### What is needed
Repeat the data below with no changes.

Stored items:
***

(** The bits the loop sets: bit [b] for the sample at distance
    [shift - b], for the [n] positions below and at [shift]. *)
Lemma pack_leftover_spec src n : forall s shift bits,
  Z.of_nat n <= shift + 1 ->
  exists bits',
    pack_leftover n src s shift bits = (s + Z.of_nat n, bits') /\
    forall b, 0 <= b ->
      Z.testbit bits' b
      = Z.testbit bits b
        || ((shift - Z.of_nat n <? b) && (b <=? shift)
            && (convert_8_to_1 (load src (s + (shift - b))) =? 1)).
Proof.
  induction n as [|n IH]; intros s shift bits Hn; cbn [pack_leftover].
  - exists bits. split; [f_equal; lia|]. intros b Hb.
    destruct (Z.ltb_spec (shift - Z.of_nat 0) b), (Z.leb_spec b shift);
      try lia; cbn; by rewrite orb_false_r.
  - destruct (IH (s + 1) (shift - 1)
                (Z.lor bits (Z.shiftl (convert_8_to_1 (load src s)) shift)))
      as (bits' & Erun & Hbits); [lia|].
    exists bits'. split; [rewrite Erun; f_equal; lia|].
    intros b Hb. rewrite Hbits, Z.lor_spec by assumption.
    rewrite testbit_shiftl_bit by (try apply convert_8_to_1_bit; lia).
    replace (s + 1 + (shift - 1 - b)) with (s + (shift - b)) by lia.
    destruct (Z.eqb_spec b shift) as [->|Hne].
    + rewrite Z.sub_diag, Z.add_0_r.
      destruct (Z.ltb_spec (shift - 1 - Z.of_nat n) shift),
               (Z.leb_spec shift (shift - 1)),
               (Z.ltb_spec (shift - Z.of_nat (S n)) shift),
               (Z.leb_spec shift shift); try lia.
      cbn. by rewrite orb_false_r.
    + cbn [andb]. rewrite orb_false_r.
      destruct (Z.ltb_spec (shift - 1 - Z.of_nat n) b),
               (Z.leb_spec b (shift - 1)),
               (Z.ltb_spec (shift - Z.of_nat (S n)) b),
               (Z.leb_spec b shift); try lia; reflexivity.
Qed.

(** *** A row, and the rows *)

Lemma convert_8_to_1_eqb (a : Z) :
  0 <= a -> (convert_8_to_1 a =? 1) = (0x40 <=? a).
Proof.
  intros Ha. rewrite convert_8_to_1_cutoff by assumption.
  by destruct (0x40 <=? a).
Qed.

***

### Written response
(** The bits the loop sets: bit [b] for the sample at distance
    [shift - b], for the [n] positions below and at [shift]. *)
Lemma pack_leftover_spec src n : forall s shift bits,
  Z.of_nat n <= shift + 1 ->
  exists bits',
    pack_leftover n src s shift bits = (s + Z.of_nat n, bits') /\
    forall b, 0 <= b ->
      Z.testbit bits' b
      = Z.testbit bits b
        || ((shift - Z.of_nat n <? b) && (b <=? shift)
            && (convert_8_to_1 (load src (s + (shift - b))) =? 1)).
Proof.
  induction n as [|n IH]; intros s shift bits Hn; cbn [pack_leftover].
  - exists bits. split; [f_equal; lia|]. intros b Hb.
    destruct (Z.ltb_spec (shift - Z.of_nat 0) b), (Z.leb_spec b shift);
      try lia; cbn; by rewrite orb_false_r.
  - destruct (IH (s + 1) (shift - 1)
                (Z.lor bits (Z.shiftl (convert_8_to_1 (load src s)) shift)))
      as (bits' & Erun & Hbits); [lia|].
    exists bits'. split; [rewrite Erun; f_equal; lia|].
    intros b Hb. rewrite Hbits, Z.lor_spec by assumption.
    rewrite testbit_shiftl_bit by (try apply convert_8_to_1_bit; lia).
    replace (s + 1 + (shift - 1 - b)) with (s + (shift - b)) by lia.
    destruct (Z.eqb_spec b shift) as [->|Hne].
    + rewrite Z.sub_diag, Z.add_0_r.
      destruct (Z.ltb_spec (shift - 1 - Z.of_nat n) shift),
               (Z.leb_spec shift (shift - 1)),
               (Z.ltb_spec (shift - Z.of_nat (S n)) shift),
               (Z.leb_spec shift shift); try lia.
      cbn. by rewrite orb_false_r.
    + cbn [andb]. rewrite orb_false_r.
      destruct (Z.ltb_spec (shift - 1 - Z.of_nat n) b),
               (Z.leb_spec b (shift - 1)),
               (Z.ltb_spec (shift - Z.of_nat (S n)) b),
               (Z.leb_spec b shift); try lia; reflexivity.
Qed.

(** *** A row, and the rows *)

Lemma convert_8_to_1_eqb (a : Z) :
  0 <= a -> (convert_8_to_1 a =? 1) = (0x40 <=? a).
Proof.
  intros Ha. rewrite convert_8_to_1_cutoff by assumption.
  by destruct (0x40 <=? a).
Qed.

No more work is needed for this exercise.